Step-by-step explanation:
To determine how much of Alfonso's loss is limited by his tax basis, we start by calculating his initial basis and how it is affected by the partnership's allocated loss and his share in liabilities. Alfonso begins with a tax basis of $28,000 in his partnership interest.
This basis is increased by his share of liabilities, which includes $6,000 of recourse liabilities and $8,000 of nonrecourse liabilities, giving him an increased basis of $42,000 ($28,000 + $6,000 + $8,000). During the year, Alfonso is allocated a $45,000 partnership ordinary business loss.
Since Alfonso does not materially participate in the partnership and has $4,000 in passive income from other sources, the passive activity loss rules apply.

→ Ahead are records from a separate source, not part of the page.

(** How two versions with finite parts compare: by the first position at
    which their zero-padded parts differ, else by the collation. *)
Lemma versionOrder_cases (lc : string -> string -> Z) (a b : string) :
  finiteVersion a = true -> finiteVersion b = true ->
  let pa := versionParts a in
  let pb := versionParts b in
  (exists k,
     (forall j, (j < k)%nat -> partValue pa j = partValue pb j) /\
     partValue pb k < partValue pa k /\ versionOrder lc a b < 0) \/
  (exists k,
     (forall j, (j < k)%nat -> partValue pa j = partValue pb j) /\
     partValue pa k < partValue pb k /\ 0 < versionOrder lc a b) \/
  ((forall j, partValue pa j = partValue pb j) /\ versionOrder lc a b = lc b a).
Proof.
  intros Ha Hb pa pb. unfold versionOrder, compareVersionsDesc, finiteVersion in *.
  fold pa pb in Ha, Hb |- *.
  set (len := Nat.max (List.length pa) (List.length pb)).
  destruct (versionLoop pa pb 0 len) as [d|] eqn:E.
  - destruct (versionLoop_some pa pb Ha Hb _ _ _ E) as [k [Hk [Heq [-> Hnz]]]].
    assert (Hpre : forall j, (j < k)%nat -> partValue pa j = partValue pb j)
      by (intros j Hj; symmetry; apply Heq; lia).
    destruct (Z.lt_trichotomy (partValue pb k) (partValue pa k)) as [H|[H|H]];
      [left | congruence | right; left]; exists k; (split; [exact Hpre|]);
      (split; [exact H|]).
    + apply roundToDouble_sign. lia.
    + apply roundToDouble_sign. lia.
  - right. right. split; [|reflexivity].
    pose proof (proj1 (versionLoop_none pa pb Ha Hb _ _) E) as Hnone.
    intros j. destruct (Nat.lt_ge_cases j len) as [H|H].
    + symmetry. apply Hnone. lia.
    + rewrite !partValue_overflow by lia. reflexivity.
Qed.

Alfonso can only use as much loss as he has passive income to offset, which is $4,000, reducing the $45,000 loss to $41,000.
Therefore, the amount of loss Alfonso can claim is limited by his tax basis, which is $42,000. Since the disallowed loss of $41,000 does not exceed his basis of $42,000, his entire basis limits the loss.
As a result, Alfonso can claim a loss equal to his increased tax basis in the partnership of $42,000. However, he can only use $4,000 of this loss against his passive income for the year.
The remainder of the loss, $38,000 ($42,000 - $4,000), will be carried forward to future tax years and can be used when he has sufficient passive income or upon the sale of his partnership interest.